If you were here, I’d take the day off from work. But I bet you’d want to meet me at work. You’d want to see my office and meet my co-workers. I’d like to think you’d be proud of me.
I’ve gotten to know “your” city a lot better since you left. I think you’d be quite impressed. I never even have to look at a subway map.
I had always wanted to treat you to a meal at Erin’s restaurant, so we’d have to go there for lunch. You never got to go there, just like you never got to meet Erin. You would love her. You would also love how we would get “fussed over” at her restaurant, treated like princesses, or celebrities, or both.
We’d have oysters (did you ever get to try oysters? I hope so, at least once…), shrimp cocktail, ceviche, goat cheese tart, followed by chicken paillard (we’d split it, “halfsies”). You always liked to have “lots of little things instead of one big thing.” And of course there would be Sancerre. Lots of Sancerre. And for dessert, profiteroles. Heavenly. Maybe just as good as the chocolate fondue we had one Valentine’s Day at Bread & Ink in Portland. You'd complain jokingly, "so much food!" But secretly, you would love it.

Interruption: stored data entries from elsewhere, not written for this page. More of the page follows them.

(** C8, as amended. When the hook settles on a connection (the connection
    is not a postgres one, or the driver registers the type, or the driver
    raises [ProgrammingError]) it returns and is no longer connected; and
    over connections on which it settles, the driver is asked at most once
    to register the type. *)
Theorem hook_runs_once (w : World) :
  hooks_wf w →
  (∀ cls connection,
     settles (db_type cls) connection →
     (CompositeTypeMeta.database_connected cls connection w).1 = Ok tt
     ∧ hook_disconnected_after cls connection w)
  ∧ (∀ t conns,
       Forall (settles t) conns → registers_at_most_once t conns w).
Proof.
  intros Hwf. split.
  - intros cls connection Hs. unfold hook_disconnected_after.
    rewrite database_connected_cases. cbv zeta.
    assert (db_type cls ∉ (remove_receiver (db_type cls) (receivers w)).*1)
      as Hout by apply remove_receiver_notin, Hwf.
    destruct (is_postgres connection) eqn:Hpg; [|done].
    destruct Hs as [Hs|[Hs|Hs]]; [congruence| |]; by rewrite Hs.
  - intros t conns Hall. unfold registers_at_most_once.
    pose proof (open_connections_potential t conns w Hwf Hall) as Hpot.
    unfold potential in Hpot. repeat case_bool_decide; lia.
Qed.

Lemma hook_runs_once_witness :
  ((CompositeTypeMeta.database_connected address pg_unmigrated
      address_declared).1 = Ok tt
   ∧ hook_disconnected_after address pg_unmigrated address_declared)
  ∧ registers_at_most_once "address" [sqlite; pg_unmigrated; pg_ready]
      address_declared.
Proof.
  destruct (hook_runs_once address_declared address_declared_wf) as [Ha Hb].
  split.
  - apply Ha. right. right. reflexivity.
  - apply Hb.
    apply Forall_cons_2; [left; reflexivity|].
    apply Forall_cons_2; [right; right; reflexivity|].
    apply Forall_cons_2; [right; left; reflexivity|].
    apply Forall_nil_2.
Defined.

(** ** Further properties of the conversions *)

(** X1. [__to_dict__] and [__to_tuple__] prepare the same values: the
    dictionary pairs the field names, in declaration order, with the
    entries of the storage tuple, and raises what the tuple raises. *)
Theorem to_dict_pairs_to_tuple (_meta : Meta) (self : gmap string Value) :
  CompositeType.__to_dict__ _meta self
  = zip (fields _meta).*1 <$> CompositeType.__to_tuple__ _meta self.
Proof.
  unfold CompositeType.__to_dict__, CompositeType.__to_tuple__,
    to_tuple_of, meta_fields.
  destruct (self !! "_meta"); [done|]. simpl.
  induction (fields _meta) as [|[name field] fs IH]; [done|].
  simpl. rewrite IH.
  destruct (getattr self name) as [v|e]; [|done]. simpl.
  destruct (get_prep_value field v) as [x|e]; [|done]. simpl.
  match goal with |- context [zip _ <$> ?m] => destruct m end; reflexivity.
Qed.

(** X2. A value prepared by a composite field is left as it is when it is
    prepared again. *)
Theorem get_prep_value_prepared (Meta : Meta) (value x : Value) :
  BaseField.get_prep_value Meta value = Ok x →
  BaseField.get_prep_value Meta x = Ok x.
Proof.
  unfold BaseField.get_prep_value. destruct Meta as [m t fs].
  destruct value as [| | | |d|cls self]; simpl; try by intros [= <-].
  - destruct (mapM _ fs); [|done]. by intros [= <-].
  - destruct (String.eqb cls m) eqn:Heq.
    + destruct (self !! "__to_tuple__"); [done|].
      destruct (to_tuple_of _ fs self); [|done]. by intros [= <-].
    + intros [= <-]. simpl. by rewrite Heq.
Qed.

Lemma get_prep_value_prepared_witness :
  BaseField.get_prep_value address
    (VTuple [VStr "Main St"; VStr "Springfield"])
  = Ok (VTuple [VStr "Main St"; VStr "Springfield"]).
Proof.
  apply (get_prep_value_prepared address (VInst "Address" main_st)).
  vm_compute. reflexivity.
Defined.

(** X3. On a mapping, a composite field looks at the declared field names
    only: two mappings that agree on them are prepared alike, whatever
    other keys they hold. *)
Theorem get_prep_value_field_names_only (Meta : Meta)
    (d1 d2 : gmap string Value) :
  (∀ name, name ∈ (fields Meta).*1 → d1 !! name = d2 !! name) →
  BaseField.get_prep_value Meta (VDict d1)
  = BaseField.get_prep_value Meta (VDict d2).
Proof.
  intros Hagree. unfold BaseField.get_prep_value.
  destruct Meta as [m t fs]. simpl in *. f_equal.
  apply mapM_result_ext, Forall_forall. intros [name field] Hin.
  rewrite Hagree; [done|].
  apply list_elem_of_fmap. by exists (name, field).
Qed.

Lemma get_prep_value_field_names_only_witness :
  BaseField.get_prep_value address (VDict main_st)
  = BaseField.get_prep_value address
      (VDict (<["zip" := VInt 12345]> main_st)).
Proof.
  apply (get_prep_value_field_names_only address).
  intros name Hin. rewrite lookup_insert_ne; [done|].
  intros <-. revert Hin. apply (bool_decide_unpack _). vm_compute. reflexivity.
Defined.





(** ** Further properties of the metaclass *)





(** X8. A class statement that declares a type returns the class, makes no
    call to the database, and leaves a hook connected under the database
    type name: the hook of this class when none was connected under that
    name, and the hooks as they were otherwise. *)
Theorem class_statement_connects_hook (name : string)
    (attrs : list (string * ClassAttr)) (_meta : Meta) (w : World) :
  CompositeTypeMeta.__new__ name attrs = Ok (DeclaredType _meta) →
  ∃ w',
    class_statement name attrs w = (Ok (DeclaredType _meta), w')
    ∧ log w' = log w
    ∧ db_type _meta ∈ (receivers w').*1
    ∧ receivers w'
      = if bool_decide (db_type _meta ∈ (receivers w).*1) then receivers w
        else (receivers w ++ [(db_type _meta, _meta)])%list.
Proof.
  intros Hnew. unfold class_statement, lift, mbind, Py_bind. rewrite Hnew.
  assert (String.eqb name "CompositeType" = false) as Hname.
  { unfold CompositeTypeMeta.__new__ in Hnew.
    by destruct (String.eqb name "CompositeType"). }
  unfold CompositeTypeMeta.__init__, connection_created_connect.
  rewrite Hname. case_bool_decide as Hin; simpl.
  - by exists w.
  - eexists. split; [done|]. simpl. split; [done|]. split; [|done].
    rewrite fmap_app. apply elem_of_app. right. apply list_elem_of_here.
Qed.

Lemma class_statement_connects_hook_witness :
  ∃ w',
    class_statement "Address" address_body fresh_process
    = (Ok (DeclaredType
             (Build_Meta "Address" "address" (declared_fields address_body))),
       w')
    ∧ log w' = log fresh_process
    ∧ db_type (Build_Meta "Address" "address" (declared_fields address_body))
      ∈ (receivers w').*1
    ∧ receivers w'
      = if bool_decide
             (db_type (Build_Meta "Address" "address"
                                  (declared_fields address_body))
              ∈ (receivers fresh_process).*1)
        then receivers fresh_process
        else (receivers fresh_process
              ++ [(db_type (Build_Meta "Address" "address"
                                       (declared_fields address_body)),
                   Build_Meta "Address" "address"
                              (declared_fields address_body))])%list.
Proof.
  apply class_statement_connects_hook. reflexivity.
Defined.

Lemma new_fields_NoDup_witness :
  NoDup (fields (Build_Meta "Address" "address"
                            (declared_fields address_body))).*1.
Proof.
  apply (new_fields_NoDup "Address" address_body).
  - apply (bool_decide_unpack _). vm_compute. reflexivity.
  - reflexivity.
Defined.

(** ** Further properties of the hook and of the migration *)

Lemma hook_settles (cls : Meta) (connection : Connection) (w : World) :
  settles (db_type cls) connection →
  ∃ w',
    CompositeTypeMeta.database_connected cls connection w = (Ok tt, w')
    ∧ receivers w' = remove_receiver (db_type cls) (receivers w)
    ∧ (is_postgres connection = false →
       w' = (connection_created_disconnect (db_type cls) w).2).
Proof.
  intros Hs. rewrite database_connected_cases. cbv zeta.
  destruct (is_postgres connection) eqn:Hpg.
  - destruct Hs as [Hs|[Hs|Hs]]; [congruence| |]; rewrite Hs; by eexists.
  - by eexists.
Qed.

Lemma hooks_settle_loop (connection : Connection)
    (rs : list (string * Meta)) :
  ∀ w,
    receivers w = rs →
    Forall (λ r, r.1 = db_type r.2) rs →
    Forall (λ r, settles r.1 connection) rs →
    ∃ w',
      for_each rs
        (λ '(_, cls), CompositeTypeMeta.database_connected cls connection) w
      = (Ok tt, w')
      ∧ receivers w' = []
      ∧ (is_postgres connection = false → w' = without_hooks w).
Proof.
  induction rs as [|[uid cls] rs IH]; intros w Hrs Hwf Hall; simpl.
  { exists w. split; [done|]. split; [done|]. intros _.
    destruct w. simpl in *. by subst. }
  apply Forall_cons in Hwf as [Huid Hwf].
  apply Forall_cons in Hall as [Hs Hall]. simpl in *. subst uid.
  destruct (hook_settles cls connection w Hs) as (w1 & Hrun & Hrs1 & Hpg1).
  unfold mbind, Py_bind. rewrite Hrun.
  rewrite Hrs in Hrs1. simpl in Hrs1. rewrite String.eqb_refl in Hrs1.
  destruct (IH w1 Hrs1 Hwf Hall) as (w' & -> & Hnil & Hpg).
  exists w'. split; [done|]. split; [done|].
  intros Hno. rewrite (Hpg Hno), (Hpg1 Hno). reflexivity.
Qed.

(** X10. When every connected hook settles on a connection, sending
    [connection_created] for it returns and leaves no hook connected. *)
Theorem send_disconnects_all (connection : Connection) (w : World) :
  hooks_wf w →
  Forall (λ r, settles r.1 connection) (receivers w) →
  ∃ w', connection_created_send connection w = (Ok tt, w')
        ∧ receivers w' = [].
Proof.
  intros [_ Hwf] Hall. unfold connection_created_send.
  destruct (hooks_settle_loop connection (receivers w) w eq_refl Hwf Hall)
    as (w' & Hrun & Hnil & _).
  by exists w'.
Qed.

Lemma send_disconnects_all_witness :
  ∃ w', connection_created_send pg_unmigrated address_declared = (Ok tt, w')
        ∧ receivers w' = [].
Proof.
  apply send_disconnects_all.
  - apply address_declared_wf.
  - apply Forall_cons_2; [right; right; reflexivity|]. apply Forall_nil_2.
Defined.

Lemma open_connections_without_hooks (conns : list Connection) (w : World) :
  receivers w = [] → open_connections conns w = w.
Proof.
  intros Hnil. induction conns as [|connection conns IH]; [done|].
  simpl. unfold connection_created_send at 1. rewrite Hnil. simpl.
  apply IH.
Qed.

(** X11. A first connection of another backend disconnects every hook
    without a call to the driver, and no connection opened afterwards
    makes a hook register its type. *)
Theorem other_backend_disables_hooks (connection : Connection) (w : World) :
  hooks_wf w →
  is_postgres connection = false →
  connection_created_send connection w = (Ok tt, without_hooks w)
  ∧ ∀ conns, open_connections (connection :: conns) w = without_hooks w.
Proof.
  intros [_ Hwf] Hpg.
  assert (Forall (λ r : string * Meta, settles r.1 connection) (receivers w))
    as Hall.
  { apply Forall_forall. intros r _. by left. }
  unfold connection_created_send.
  destruct (hooks_settle_loop connection (receivers w) w eq_refl Hwf Hall)
    as (w' & Hrun & _ & Hw').
  rewrite (Hw' Hpg) in Hrun. split; [done|].
  intros conns. simpl. unfold connection_created_send at 1.
  rewrite Hrun. simpl. by apply open_connections_without_hooks.
Qed.

Lemma other_backend_disables_hooks_witness :
  connection_created_send sqlite address_declared
  = (Ok tt, without_hooks address_declared)
  ∧ ∀ conns,
      open_connections (sqlite :: conns) address_declared
      = without_hooks address_declared.
Proof.
  apply other_backend_disables_hooks.
  - apply address_declared_wf.
  - reflexivity.
Defined.

Lemma field_types_need_postgres (connection : Connection)
    (fs : list (string * Field)) (name : string) (inner : Meta) :
  is_postgres connection = false →
  (name, CompositeField inner) ∈ fs →
  mapM (λ '(name, field),
          t ← field_db_type field connection; Ok (name ++ " " ++ t)) fs
  = Raise (RuntimeError "Composite types are only available for postgres").
Proof.
  intros Hpg. induction fs as [|[n f] fs IH]; intros Hin.
  { by apply elem_of_nil in Hin. }
  simpl. destruct f as [column prep|m]; simpl.
  - apply elem_of_cons in Hin as [[=]|Hin]. by rewrite IH.
  - unfold BaseField.db_type. by rewrite Hpg.
Qed.

(** X12. On a connection of another backend, the forward migration of a
    type with a field of a composite type raises [RuntimeError] before any
    statement is executed: nothing is sent to the database, the driver or
    the signal. *)
Theorem forwards_needs_postgres (outer inner : Meta)
    (schema_editor : SchemaEditor) (w : World) (name : string) :
  is_postgres (connection schema_editor) = false →
  (name, CompositeField inner) ∈ fields outer →
  BaseOperation.database_forwards outer schema_editor w
  = (Raise (RuntimeError "Composite types are only available for postgres"),
     w).
Proof.
  intros Hpg Hin.
  assert (BaseOperation.create_type_sql outer (connection schema_editor)
          = Raise (RuntimeError
                     "Composite types are only available for postgres"))
    as Hsql.
  { unfold BaseOperation.create_type_sql.
    by rewrite (field_types_need_postgres _ _ name inner Hpg Hin). }
  unfold BaseOperation.database_forwards, lift, mbind, Py_bind.
  by rewrite Hsql.
Qed.

Lemma forwards_needs_postgres_witness :
  BaseOperation.database_forwards person (editor sqlite) fresh_process
  = (Raise (RuntimeError "Composite types are only available for postgres"),
     fresh_process).
Proof.
  apply (forwards_needs_postgres person address (editor sqlite)
           fresh_process "home").
  - reflexivity.
  - apply list_elem_of_further, list_elem_of_here.
Defined.
(** * down-detector: status-check scheduling and incident lifecycle

    A shallow embedding of the probe classifier ([src/lib/status-utils.ts]),
    of the check cycle and its incident reconciliation
    ([POST /api/check-status]), of the manual triggers, and of the two admin
    routes that create services and incidents, over the tables of
    [src/schema.sql]. *)

From Stdlib Require Import ZArith List String Ascii Bool Lia.
From Stdlib Require Import DecimalString.
Import ListNotations.

Open Scope string_scope.
Open Scope Z_scope.

(** ** JavaScript values the code relies on *)

Module Js.

(** A thrown value as the handlers inspect it: [e?.name] and [e?.message];
    [None] stands for [undefined]. What [fetch] rejects with is an [Error]
    object ([TypeError], or the [DOMException] named AbortError after
    [controller.abort()]), so both fields are strings when present. *)
Record JsError := mkError { err_name : option string; err_message : option string }.

(** Completion of an awaited expression: a value, or a thrown error. *)
Inductive completion (A : Type) : Type :=
| Normal (a : A)
| Throw (e : JsError).
Arguments Normal {A} a.
Arguments Throw {A} e.

(** [try { body } catch (e) { handler }] *)
Definition try_catch {A} (body : completion A) (handler : JsError -> completion A)
  : completion A :=
  match body with
  | Normal a => Normal a
  | Throw e => handler e
  end.

Definition cbind {A B} (c : completion A) (k : A -> completion B) : completion B :=
  match c with
  | Normal a => k a
  | Throw e => Throw e
  end.

(** Truthiness of a string-or-undefined value. *)
Definition truthy (s : option string) : bool :=
  match s with
  | Some EmptyString => false
  | Some _ => true
  | None => false
  end.

(** [a || b] on strings. *)
Definition or_else (s : option string) (dflt : string) : string :=
  match s with
  | Some EmptyString => dflt
  | Some v => v
  | None => dflt
  end.

(** [String.prototype.includes] *)
Fixpoint includes (needle hay : string) : bool :=
  if String.prefix needle hay then true
  else match hay with
       | EmptyString => false
       | String _ rest => includes needle rest
       end.

(** [`${n}`] for an integer. *)
Definition number_to_string (n : Z) : string :=
  NilZero.string_of_int (Z.to_int n).

Definition lower_ascii (c : ascii) : ascii :=
  let n := nat_of_ascii c in
  if (andb (Nat.leb 65 n) (Nat.leb n 90)) then ascii_of_nat (n + 32) else c.

(** [toLowerCase] on the ASCII text of a header or query parameter. *)
Fixpoint toLowerCase (s : string) : string :=
  match s with
  | EmptyString => EmptyString
  | String c rest => String (lower_ascii c) (toLowerCase rest)
  end.

End Js.
Import Js.

(** ** The prober: [checkServiceStatus] *)

Module Prober.

Inductive Status := operational | degraded | down.

Definition status_text (s : Status) : string :=
  match s with
  | operational => "operational"
  | degraded => "degraded"
  | down => "down"
  end.

Record ProbeResult := mkProbeResult {
  status : Status;
  response_time : option Z;
  status_code : option Z;
  error_message : option string
}.

(** The helper [classify] of [checkServiceStatus]. *)
Definition classify (statusCode latencyMs : Z) : Status * option string :=
  if (200 <=? statusCode) && (statusCode <? 300) then
    (if 2500 <? latencyMs then degraded else operational,
     if 2500 <? latencyMs then Some "Slow response" else None)
  else if (statusCode =? 401) || (statusCode =? 403) then
    (operational, None)
  else if statusCode =? 429 then
    (degraded, Some "Rate limited (429)")
  else if statusCode =? 404 then
    (degraded, Some "Page not found (404)")
  else if 500 <=? statusCode then
    (down, Some ("Server error (" ++ number_to_string statusCode ++ ")"))
  else if 400 <=? statusCode then
    (degraded, Some ("Client error (" ++ number_to_string statusCode ++ ")"))
  else if (300 <=? statusCode) && (statusCode <? 400) then
    (operational, None)
  else
    (degraded, Some ("Unexpected status (" ++ number_to_string statusCode ++ ")")).

(** What one call of [checkServiceStatus] observes of the outside world: the
    readings of [Date.now()] in program order and the completion of the two
    [fetch] calls (the [status] of the response, or the error thrown). The
    HEAD fields are consulted only when the GET attempt threw. *)
Record ProbeEnv := mkProbeEnv {
  startTime : Z;
  get_fetch : completion Z;
  now_after_get : Z;
  headStart : Z;
  head_fetch : completion Z;
  now_after_head : Z;
  now_at_failure : Z
}.

Definition is_abort (e : JsError) : bool :=
  match err_name e with
  | Some n => String.eqb n "AbortError"
  | None => false
  end.

Definition message_includes (e : JsError) (needle : string) : bool :=
  match err_message e with
  | Some m => includes needle m
  | None => false
  end.

(** The [errorMessage] chain of the innermost [catch]. *)
Definition failure_message (e : JsError) : string :=
  if is_abort e then "Request timeout (>10s)"
  else if message_includes e "ENOTFOUND" then "Domain not found (DNS error)"
  else if message_includes e "ECONNREFUSED" then "Connection refused"
  else or_else (err_message e) "Connection failed".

After that big lunch we’d have to take a nice, long walk. We’d meander through SoHo, (you’d marvel at how much the neighborhood had changed, when you and dad lived here there were “real” artist lofts). We’d stop in the wonderful bookstore on Bleecker and then we’d get lattes on Mulberry at one of the outdoor cafes (and maybe another glass of wine) and we’d people watch as the late afternoon light began to dim towards evening, the buildings and people like outlines in a Magritte.

Then we’d head back to New Jersey, because you’d probably want to spend at least part of your birthday with your daughter-in-law and grandchildren. You would remark how you couldn’t believe after everything, that I would end up in the suburbs, but you would understand, and I think you’d be proud of the sacrifices we made (no Thai or Indian takeout! No coffee shops in walking distance (unless you count Dunkin Donuts-pfooey)! so that Leo could attend an amazing school and so that both children could have space, a yard, room to grow.
You’d love my garden. I would complain how I don’t have enough time to make it look as good as I’d like it to, to look as good as yours, and you’d tell me there will be plenty of time for that someday.
And of course, you would marvel at your little grandchildren. You’d remark how light their hair is, how blue their eyes are (thanks for that Mom!). You’d delight in Ellie’s dancing, her “conversations,” how she nods her head in agreement/approval when you feed her something she enjoys. You’d compliment Leo on his sense of humor, his whistling abilities and at how well he writes his name. You’d read him book after book (you would be so proud of how much both children love to read). And you’d laugh as you watched Leo chase Ellie around the stairwell, the contagious giggles reverberating through the house.
You’d say you wish Bubby could have met them.
I’d make a nice dinner (though you would protest and insist on helping). We would snack on manchego and bread, both laughing about how we would never be hungry for dinner but knowing it didn’t matter.
Happy Birthday Mom.

I love you and I miss you.
xxxooo,
Maya
4 comments:
This is really beautiful. It made me cry. I so wish you did get to have that wonderful day with your mom.
Your mom would be so proud,
just as I am. And she would marvel
at what a wonderful writer you are.
(I knew you were something special
when you wrote that story in SECOND person.)
Gorgeous. Sad.
Thanks.
Okay, you made me cry. :) You'd be surprised probably how often I think of her. I miss her too.